[What the exercise asks]: Although the data below holds other lines too, output only those from the line with "non-empty string, and" up to and including the line with "enable_vae_slicing, to; unfold_M;", exactly as they appear.
======== Data listing ========
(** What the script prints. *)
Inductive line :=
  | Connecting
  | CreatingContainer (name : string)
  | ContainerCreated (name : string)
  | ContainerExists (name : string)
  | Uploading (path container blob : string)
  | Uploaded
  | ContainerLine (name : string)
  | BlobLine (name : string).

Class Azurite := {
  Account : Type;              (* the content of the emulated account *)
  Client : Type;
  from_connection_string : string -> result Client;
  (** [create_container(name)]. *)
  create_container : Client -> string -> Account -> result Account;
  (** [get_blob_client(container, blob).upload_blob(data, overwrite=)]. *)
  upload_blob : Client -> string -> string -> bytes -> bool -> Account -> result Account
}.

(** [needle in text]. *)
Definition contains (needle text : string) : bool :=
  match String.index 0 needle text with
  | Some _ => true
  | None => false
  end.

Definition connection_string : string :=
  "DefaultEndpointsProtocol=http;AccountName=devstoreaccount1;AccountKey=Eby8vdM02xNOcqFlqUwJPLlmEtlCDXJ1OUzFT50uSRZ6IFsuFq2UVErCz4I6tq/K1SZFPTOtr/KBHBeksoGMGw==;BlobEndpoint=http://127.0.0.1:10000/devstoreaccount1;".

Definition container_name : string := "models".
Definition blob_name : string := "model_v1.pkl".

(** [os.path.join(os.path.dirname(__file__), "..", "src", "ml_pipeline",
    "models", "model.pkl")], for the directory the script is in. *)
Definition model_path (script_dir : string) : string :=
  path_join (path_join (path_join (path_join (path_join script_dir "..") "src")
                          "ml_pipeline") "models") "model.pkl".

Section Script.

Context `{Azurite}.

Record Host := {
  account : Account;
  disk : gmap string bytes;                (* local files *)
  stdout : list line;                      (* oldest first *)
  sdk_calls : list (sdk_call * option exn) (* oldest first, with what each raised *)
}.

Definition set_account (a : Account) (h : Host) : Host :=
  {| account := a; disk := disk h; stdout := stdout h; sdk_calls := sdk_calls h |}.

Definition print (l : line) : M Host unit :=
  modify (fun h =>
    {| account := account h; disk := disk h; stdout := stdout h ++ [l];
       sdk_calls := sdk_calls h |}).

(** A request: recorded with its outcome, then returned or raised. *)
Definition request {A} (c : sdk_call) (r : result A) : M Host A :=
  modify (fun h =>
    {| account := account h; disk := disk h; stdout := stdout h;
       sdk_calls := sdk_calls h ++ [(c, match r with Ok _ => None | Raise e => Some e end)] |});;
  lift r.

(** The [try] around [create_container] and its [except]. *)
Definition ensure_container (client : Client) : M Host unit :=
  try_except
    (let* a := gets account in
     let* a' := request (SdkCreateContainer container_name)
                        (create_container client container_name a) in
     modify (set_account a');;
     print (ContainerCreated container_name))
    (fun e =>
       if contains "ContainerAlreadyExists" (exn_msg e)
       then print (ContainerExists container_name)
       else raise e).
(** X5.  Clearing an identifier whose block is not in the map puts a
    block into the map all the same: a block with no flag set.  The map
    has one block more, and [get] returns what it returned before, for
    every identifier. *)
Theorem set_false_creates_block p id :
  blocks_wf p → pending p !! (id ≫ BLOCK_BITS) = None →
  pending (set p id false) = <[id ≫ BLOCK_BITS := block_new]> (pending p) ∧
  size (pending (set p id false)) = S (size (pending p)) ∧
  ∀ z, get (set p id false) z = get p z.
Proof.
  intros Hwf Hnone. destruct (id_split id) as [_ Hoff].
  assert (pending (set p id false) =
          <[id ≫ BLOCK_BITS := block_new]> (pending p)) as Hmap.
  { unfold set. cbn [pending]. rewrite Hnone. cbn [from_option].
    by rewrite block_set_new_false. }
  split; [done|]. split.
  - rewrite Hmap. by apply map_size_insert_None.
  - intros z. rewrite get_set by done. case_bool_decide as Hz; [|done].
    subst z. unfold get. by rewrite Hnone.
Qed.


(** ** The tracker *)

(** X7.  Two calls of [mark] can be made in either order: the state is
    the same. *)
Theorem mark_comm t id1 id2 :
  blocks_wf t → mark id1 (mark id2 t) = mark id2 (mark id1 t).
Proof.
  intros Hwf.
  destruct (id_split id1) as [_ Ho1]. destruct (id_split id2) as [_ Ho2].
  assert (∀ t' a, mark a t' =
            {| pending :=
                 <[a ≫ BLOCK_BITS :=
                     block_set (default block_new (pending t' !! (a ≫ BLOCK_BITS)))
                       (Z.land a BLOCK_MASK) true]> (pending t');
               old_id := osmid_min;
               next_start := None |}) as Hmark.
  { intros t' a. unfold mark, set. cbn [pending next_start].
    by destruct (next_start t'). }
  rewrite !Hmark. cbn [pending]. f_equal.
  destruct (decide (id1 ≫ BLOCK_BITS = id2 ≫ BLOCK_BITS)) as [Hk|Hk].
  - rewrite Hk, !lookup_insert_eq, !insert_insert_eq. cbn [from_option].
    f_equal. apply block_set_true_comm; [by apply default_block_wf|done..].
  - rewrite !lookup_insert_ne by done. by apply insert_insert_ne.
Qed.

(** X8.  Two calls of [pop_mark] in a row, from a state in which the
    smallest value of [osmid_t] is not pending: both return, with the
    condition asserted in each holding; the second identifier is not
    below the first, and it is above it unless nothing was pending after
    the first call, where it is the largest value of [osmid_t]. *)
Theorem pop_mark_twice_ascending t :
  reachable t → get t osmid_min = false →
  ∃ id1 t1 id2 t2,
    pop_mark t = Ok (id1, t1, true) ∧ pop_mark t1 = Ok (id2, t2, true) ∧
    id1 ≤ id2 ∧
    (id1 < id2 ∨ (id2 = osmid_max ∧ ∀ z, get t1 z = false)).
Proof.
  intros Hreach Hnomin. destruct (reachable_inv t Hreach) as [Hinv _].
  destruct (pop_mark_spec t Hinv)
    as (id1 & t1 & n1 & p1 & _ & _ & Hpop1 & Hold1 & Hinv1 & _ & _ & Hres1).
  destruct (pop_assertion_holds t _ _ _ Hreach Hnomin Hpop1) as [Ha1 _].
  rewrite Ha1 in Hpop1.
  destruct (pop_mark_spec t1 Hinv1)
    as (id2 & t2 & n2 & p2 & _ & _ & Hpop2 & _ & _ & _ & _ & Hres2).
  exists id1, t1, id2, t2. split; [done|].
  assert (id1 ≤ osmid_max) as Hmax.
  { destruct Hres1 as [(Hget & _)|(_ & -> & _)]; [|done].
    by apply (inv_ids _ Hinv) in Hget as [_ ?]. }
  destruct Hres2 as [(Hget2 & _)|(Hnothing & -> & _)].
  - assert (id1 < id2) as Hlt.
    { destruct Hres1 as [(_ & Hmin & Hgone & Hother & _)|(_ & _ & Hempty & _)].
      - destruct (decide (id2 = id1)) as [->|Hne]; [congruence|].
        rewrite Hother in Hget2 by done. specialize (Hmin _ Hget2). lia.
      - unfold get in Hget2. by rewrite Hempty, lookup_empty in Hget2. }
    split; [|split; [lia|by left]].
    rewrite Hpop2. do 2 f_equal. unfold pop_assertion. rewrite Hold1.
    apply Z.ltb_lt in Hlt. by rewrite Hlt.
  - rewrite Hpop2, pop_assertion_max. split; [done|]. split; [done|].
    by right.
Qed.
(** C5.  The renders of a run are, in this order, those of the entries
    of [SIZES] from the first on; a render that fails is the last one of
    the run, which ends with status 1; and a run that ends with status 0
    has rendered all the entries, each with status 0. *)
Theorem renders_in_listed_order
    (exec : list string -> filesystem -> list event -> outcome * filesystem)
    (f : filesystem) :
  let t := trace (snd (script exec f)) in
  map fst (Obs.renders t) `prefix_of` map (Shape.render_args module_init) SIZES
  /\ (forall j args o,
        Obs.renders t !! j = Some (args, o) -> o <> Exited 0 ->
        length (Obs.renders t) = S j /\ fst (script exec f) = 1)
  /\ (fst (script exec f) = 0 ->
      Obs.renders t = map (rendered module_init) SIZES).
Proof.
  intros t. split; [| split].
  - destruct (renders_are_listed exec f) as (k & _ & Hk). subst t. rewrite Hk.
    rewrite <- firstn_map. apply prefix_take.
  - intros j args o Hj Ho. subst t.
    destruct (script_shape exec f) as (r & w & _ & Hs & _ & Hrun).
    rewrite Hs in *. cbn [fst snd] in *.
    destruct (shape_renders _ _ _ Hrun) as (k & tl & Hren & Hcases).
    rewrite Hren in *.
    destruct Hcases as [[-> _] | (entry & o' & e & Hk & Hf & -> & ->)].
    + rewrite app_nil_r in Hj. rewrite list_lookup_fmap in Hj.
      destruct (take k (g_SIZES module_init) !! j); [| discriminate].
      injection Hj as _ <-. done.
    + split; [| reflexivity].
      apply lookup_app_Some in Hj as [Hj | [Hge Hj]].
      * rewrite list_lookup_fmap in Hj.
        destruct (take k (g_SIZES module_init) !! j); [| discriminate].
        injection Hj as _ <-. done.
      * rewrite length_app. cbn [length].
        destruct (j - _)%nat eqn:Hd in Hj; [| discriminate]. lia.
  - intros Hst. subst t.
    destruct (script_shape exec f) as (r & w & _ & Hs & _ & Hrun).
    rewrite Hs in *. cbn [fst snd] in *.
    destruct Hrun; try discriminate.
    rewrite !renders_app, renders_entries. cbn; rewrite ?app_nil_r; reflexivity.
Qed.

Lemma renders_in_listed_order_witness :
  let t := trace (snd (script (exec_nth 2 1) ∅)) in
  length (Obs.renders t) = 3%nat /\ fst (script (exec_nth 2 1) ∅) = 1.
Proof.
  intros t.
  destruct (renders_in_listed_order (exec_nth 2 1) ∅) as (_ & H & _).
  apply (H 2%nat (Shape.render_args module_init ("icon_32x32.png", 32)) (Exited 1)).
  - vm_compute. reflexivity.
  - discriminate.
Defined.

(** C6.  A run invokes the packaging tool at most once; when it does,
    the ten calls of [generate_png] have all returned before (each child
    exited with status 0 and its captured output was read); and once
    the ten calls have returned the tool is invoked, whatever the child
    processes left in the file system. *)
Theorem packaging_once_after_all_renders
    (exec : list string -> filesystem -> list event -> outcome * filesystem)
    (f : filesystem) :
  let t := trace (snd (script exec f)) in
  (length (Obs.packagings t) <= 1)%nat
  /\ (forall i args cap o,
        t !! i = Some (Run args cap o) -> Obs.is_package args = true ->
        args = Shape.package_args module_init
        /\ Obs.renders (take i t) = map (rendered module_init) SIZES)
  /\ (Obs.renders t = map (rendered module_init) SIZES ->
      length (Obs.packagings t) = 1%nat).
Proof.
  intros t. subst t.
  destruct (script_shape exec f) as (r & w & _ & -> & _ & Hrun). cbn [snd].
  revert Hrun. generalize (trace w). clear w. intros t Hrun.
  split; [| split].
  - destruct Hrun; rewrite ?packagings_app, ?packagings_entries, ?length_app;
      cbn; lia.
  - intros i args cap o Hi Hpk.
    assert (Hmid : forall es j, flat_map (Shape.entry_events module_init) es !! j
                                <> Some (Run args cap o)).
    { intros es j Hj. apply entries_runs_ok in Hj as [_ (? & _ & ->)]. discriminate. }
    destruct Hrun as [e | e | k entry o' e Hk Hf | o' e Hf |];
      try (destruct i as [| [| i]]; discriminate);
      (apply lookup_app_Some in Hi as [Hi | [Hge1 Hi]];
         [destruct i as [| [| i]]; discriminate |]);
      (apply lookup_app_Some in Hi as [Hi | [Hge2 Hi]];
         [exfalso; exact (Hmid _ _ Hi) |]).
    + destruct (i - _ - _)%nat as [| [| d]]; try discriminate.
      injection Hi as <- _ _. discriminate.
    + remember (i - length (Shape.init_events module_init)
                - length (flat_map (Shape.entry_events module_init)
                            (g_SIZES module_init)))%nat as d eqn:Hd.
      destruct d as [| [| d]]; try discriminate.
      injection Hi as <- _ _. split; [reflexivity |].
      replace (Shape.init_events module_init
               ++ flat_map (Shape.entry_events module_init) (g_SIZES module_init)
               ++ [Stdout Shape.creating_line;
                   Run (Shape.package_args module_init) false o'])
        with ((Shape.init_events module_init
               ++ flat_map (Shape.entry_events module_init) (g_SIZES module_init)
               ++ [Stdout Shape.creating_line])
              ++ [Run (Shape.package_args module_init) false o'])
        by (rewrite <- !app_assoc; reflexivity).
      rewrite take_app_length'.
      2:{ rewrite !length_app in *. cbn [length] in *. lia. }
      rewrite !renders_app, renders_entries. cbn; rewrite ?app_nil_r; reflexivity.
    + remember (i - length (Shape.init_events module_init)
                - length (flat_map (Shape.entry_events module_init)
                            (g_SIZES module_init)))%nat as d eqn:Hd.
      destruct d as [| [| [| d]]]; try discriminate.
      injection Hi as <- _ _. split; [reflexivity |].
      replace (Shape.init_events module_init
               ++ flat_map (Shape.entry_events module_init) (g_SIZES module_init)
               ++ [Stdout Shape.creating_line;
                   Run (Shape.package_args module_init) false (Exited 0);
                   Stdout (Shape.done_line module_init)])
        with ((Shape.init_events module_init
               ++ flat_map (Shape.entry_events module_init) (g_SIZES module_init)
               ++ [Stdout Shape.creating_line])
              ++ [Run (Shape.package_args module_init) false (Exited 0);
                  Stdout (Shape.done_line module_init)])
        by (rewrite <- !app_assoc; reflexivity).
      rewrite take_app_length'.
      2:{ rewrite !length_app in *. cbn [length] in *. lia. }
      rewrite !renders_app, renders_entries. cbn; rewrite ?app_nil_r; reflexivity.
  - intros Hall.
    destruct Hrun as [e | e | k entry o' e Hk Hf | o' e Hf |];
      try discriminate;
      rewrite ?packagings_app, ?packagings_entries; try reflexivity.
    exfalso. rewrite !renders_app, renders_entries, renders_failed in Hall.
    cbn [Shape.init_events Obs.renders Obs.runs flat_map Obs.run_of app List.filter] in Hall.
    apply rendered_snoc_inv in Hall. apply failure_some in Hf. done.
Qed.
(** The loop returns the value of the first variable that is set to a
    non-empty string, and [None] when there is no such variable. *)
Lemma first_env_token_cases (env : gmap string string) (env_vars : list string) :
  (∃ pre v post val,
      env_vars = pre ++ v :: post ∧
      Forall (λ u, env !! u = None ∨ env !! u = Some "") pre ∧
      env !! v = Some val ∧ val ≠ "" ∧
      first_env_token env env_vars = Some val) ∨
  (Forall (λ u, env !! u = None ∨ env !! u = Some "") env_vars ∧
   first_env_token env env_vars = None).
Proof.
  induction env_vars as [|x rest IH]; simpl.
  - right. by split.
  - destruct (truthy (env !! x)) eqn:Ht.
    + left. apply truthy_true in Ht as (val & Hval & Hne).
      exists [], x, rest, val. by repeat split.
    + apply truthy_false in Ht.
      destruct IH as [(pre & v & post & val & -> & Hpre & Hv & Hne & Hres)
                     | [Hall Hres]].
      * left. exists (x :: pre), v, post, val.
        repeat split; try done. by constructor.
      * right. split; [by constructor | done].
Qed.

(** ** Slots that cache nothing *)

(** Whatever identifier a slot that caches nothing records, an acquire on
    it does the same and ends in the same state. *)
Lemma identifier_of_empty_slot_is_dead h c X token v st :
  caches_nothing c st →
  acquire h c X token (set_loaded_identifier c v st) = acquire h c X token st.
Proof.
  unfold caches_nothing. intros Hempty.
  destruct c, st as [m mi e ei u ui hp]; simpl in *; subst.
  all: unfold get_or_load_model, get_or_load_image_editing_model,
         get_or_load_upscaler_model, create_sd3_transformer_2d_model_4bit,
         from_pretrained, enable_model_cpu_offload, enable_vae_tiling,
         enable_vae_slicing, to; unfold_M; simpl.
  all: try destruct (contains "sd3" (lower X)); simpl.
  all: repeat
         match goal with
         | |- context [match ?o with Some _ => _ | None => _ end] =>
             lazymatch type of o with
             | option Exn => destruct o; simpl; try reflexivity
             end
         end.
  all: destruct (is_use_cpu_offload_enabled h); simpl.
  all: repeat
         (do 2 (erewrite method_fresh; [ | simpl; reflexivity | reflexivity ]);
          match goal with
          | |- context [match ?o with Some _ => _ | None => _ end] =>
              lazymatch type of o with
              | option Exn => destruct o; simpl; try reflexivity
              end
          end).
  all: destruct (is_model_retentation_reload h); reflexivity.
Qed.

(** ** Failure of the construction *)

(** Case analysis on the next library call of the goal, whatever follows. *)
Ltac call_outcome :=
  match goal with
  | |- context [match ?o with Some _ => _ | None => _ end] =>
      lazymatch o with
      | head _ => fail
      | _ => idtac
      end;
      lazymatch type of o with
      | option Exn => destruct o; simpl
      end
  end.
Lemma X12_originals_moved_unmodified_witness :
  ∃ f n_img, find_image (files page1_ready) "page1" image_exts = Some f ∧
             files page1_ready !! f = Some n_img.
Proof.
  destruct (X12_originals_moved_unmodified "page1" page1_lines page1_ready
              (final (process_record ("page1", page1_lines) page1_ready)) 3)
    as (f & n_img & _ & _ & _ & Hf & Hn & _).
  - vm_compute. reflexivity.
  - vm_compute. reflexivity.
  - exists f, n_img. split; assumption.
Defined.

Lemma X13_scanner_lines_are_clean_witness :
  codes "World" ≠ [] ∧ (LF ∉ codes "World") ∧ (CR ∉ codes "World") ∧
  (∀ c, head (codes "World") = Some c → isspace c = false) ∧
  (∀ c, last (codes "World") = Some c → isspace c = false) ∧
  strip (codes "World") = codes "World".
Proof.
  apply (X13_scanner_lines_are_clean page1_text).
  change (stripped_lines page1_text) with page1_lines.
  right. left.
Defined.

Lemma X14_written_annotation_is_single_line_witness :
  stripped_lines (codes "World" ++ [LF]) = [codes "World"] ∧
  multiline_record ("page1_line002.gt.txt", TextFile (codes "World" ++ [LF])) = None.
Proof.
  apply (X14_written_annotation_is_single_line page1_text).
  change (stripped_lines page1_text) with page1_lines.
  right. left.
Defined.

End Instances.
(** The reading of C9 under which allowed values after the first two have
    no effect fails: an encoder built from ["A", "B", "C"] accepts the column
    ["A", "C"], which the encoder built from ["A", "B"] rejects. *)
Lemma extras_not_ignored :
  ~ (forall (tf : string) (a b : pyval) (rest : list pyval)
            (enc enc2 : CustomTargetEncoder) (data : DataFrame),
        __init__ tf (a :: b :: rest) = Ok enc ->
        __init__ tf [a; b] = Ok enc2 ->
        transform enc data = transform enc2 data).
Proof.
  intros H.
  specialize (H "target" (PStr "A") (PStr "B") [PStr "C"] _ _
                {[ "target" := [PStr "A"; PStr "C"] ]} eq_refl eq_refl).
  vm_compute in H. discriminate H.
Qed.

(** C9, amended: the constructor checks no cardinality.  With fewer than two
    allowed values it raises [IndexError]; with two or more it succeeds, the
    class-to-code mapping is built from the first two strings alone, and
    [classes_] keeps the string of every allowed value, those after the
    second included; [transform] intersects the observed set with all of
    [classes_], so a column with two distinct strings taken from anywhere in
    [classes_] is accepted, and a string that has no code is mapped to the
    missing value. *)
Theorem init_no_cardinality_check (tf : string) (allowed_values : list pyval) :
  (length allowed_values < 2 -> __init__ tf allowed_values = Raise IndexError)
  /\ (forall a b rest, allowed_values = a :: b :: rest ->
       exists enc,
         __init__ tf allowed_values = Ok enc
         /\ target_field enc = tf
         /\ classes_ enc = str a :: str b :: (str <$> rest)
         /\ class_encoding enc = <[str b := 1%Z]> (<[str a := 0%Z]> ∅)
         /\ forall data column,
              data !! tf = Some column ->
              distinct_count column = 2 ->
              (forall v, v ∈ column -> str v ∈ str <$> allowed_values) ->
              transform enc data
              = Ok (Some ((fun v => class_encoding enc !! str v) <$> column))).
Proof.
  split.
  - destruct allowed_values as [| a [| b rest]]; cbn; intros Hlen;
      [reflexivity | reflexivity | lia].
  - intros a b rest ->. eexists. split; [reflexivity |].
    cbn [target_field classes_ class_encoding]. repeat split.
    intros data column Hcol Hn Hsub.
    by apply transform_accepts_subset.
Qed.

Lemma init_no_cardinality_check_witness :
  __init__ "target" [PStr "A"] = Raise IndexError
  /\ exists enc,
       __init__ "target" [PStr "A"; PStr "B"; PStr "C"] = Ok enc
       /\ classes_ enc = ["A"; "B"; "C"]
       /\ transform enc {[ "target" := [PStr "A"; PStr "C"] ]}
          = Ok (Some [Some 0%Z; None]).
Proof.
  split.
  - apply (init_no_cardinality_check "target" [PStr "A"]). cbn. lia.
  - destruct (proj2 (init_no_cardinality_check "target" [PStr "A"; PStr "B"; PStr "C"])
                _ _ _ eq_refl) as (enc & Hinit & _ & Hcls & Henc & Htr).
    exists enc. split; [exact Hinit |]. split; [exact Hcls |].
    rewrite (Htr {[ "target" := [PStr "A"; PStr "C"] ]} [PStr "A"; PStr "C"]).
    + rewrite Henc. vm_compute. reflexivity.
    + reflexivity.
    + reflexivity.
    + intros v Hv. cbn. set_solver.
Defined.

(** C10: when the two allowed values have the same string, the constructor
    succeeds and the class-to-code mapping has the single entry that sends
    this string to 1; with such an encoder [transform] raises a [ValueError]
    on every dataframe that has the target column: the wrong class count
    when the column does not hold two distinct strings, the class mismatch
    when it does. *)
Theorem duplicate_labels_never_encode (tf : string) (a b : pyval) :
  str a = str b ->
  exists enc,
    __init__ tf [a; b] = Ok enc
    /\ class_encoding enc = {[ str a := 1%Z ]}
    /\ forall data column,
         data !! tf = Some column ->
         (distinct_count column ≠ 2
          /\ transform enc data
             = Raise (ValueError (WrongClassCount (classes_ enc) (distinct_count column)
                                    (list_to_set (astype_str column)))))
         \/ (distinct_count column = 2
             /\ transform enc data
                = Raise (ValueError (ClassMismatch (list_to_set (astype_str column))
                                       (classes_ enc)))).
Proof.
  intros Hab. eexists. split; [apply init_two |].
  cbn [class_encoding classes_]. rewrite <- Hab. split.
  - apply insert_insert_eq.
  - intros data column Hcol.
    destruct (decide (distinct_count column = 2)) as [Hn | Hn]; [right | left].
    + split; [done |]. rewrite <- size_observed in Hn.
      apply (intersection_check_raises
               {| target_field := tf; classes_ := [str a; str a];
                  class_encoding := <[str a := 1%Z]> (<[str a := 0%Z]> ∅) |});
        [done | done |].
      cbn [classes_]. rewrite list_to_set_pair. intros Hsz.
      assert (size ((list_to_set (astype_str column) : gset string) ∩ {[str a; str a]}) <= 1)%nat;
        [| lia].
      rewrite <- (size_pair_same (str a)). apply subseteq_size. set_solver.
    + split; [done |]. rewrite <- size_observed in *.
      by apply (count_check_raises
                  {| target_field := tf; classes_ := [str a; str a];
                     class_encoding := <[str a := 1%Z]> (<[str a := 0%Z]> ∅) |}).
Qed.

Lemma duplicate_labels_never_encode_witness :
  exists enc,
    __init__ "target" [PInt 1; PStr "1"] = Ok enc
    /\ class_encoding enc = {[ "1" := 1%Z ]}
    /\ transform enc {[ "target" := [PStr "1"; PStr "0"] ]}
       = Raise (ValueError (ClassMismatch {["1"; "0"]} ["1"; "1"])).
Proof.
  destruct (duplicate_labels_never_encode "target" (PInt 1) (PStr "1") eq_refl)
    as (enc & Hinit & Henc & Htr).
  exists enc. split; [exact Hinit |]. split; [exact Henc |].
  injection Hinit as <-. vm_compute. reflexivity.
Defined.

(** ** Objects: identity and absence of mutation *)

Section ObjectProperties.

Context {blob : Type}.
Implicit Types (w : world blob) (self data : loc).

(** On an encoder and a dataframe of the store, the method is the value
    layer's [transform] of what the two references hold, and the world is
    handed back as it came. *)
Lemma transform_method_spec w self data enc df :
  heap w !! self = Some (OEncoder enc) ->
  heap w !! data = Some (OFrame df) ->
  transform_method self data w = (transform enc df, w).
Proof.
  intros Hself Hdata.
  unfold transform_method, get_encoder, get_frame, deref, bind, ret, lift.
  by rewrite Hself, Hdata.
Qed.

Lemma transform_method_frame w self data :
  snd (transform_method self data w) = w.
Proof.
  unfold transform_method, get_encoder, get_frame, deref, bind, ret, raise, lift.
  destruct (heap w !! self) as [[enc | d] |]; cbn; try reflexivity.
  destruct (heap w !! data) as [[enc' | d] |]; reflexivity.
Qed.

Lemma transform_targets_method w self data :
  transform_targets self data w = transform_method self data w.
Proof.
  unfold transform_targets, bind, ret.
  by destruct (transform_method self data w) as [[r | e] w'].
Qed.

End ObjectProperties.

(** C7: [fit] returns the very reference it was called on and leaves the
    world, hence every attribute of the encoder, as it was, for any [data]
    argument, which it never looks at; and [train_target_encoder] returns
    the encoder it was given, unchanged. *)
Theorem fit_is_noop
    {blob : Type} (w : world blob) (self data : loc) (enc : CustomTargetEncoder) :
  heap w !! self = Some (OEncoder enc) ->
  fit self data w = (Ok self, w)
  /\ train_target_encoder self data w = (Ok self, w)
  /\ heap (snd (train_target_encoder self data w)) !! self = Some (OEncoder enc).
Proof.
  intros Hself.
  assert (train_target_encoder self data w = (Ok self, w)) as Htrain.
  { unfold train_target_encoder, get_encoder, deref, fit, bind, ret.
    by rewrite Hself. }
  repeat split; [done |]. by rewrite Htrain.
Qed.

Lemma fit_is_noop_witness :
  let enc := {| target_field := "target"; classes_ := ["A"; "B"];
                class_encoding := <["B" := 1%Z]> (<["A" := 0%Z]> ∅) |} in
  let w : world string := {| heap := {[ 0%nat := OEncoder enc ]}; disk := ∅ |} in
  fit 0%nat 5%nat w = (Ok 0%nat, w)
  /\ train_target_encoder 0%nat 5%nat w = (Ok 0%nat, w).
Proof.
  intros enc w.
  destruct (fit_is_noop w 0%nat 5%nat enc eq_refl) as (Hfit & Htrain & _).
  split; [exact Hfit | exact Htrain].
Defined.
========
[Result below]:
    non-empty string, and [None] when there is no such variable. *)
Lemma first_env_token_cases (env : gmap string string) (env_vars : list string) :
  (∃ pre v post val,
      env_vars = pre ++ v :: post ∧
      Forall (λ u, env !! u = None ∨ env !! u = Some "") pre ∧
      env !! v = Some val ∧ val ≠ "" ∧
      first_env_token env env_vars = Some val) ∨
  (Forall (λ u, env !! u = None ∨ env !! u = Some "") env_vars ∧
   first_env_token env env_vars = None).
Proof.
  induction env_vars as [|x rest IH]; simpl.
  - right. by split.
  - destruct (truthy (env !! x)) eqn:Ht.
    + left. apply truthy_true in Ht as (val & Hval & Hne).
      exists [], x, rest, val. by repeat split.
    + apply truthy_false in Ht.
      destruct IH as [(pre & v & post & val & -> & Hpre & Hv & Hne & Hres)
                     | [Hall Hres]].
      * left. exists (x :: pre), v, post, val.
        repeat split; try done. by constructor.
      * right. split; [by constructor | done].
Qed.

(** ** Slots that cache nothing *)

(** Whatever identifier a slot that caches nothing records, an acquire on
    it does the same and ends in the same state. *)
Lemma identifier_of_empty_slot_is_dead h c X token v st :
  caches_nothing c st →
  acquire h c X token (set_loaded_identifier c v st) = acquire h c X token st.
Proof.
  unfold caches_nothing. intros Hempty.
  destruct c, st as [m mi e ei u ui hp]; simpl in *; subst.
  all: unfold get_or_load_model, get_or_load_image_editing_model,
         get_or_load_upscaler_model, create_sd3_transformer_2d_model_4bit,
         from_pretrained, enable_model_cpu_offload, enable_vae_tiling,
         enable_vae_slicing, to; unfold_M; simpl.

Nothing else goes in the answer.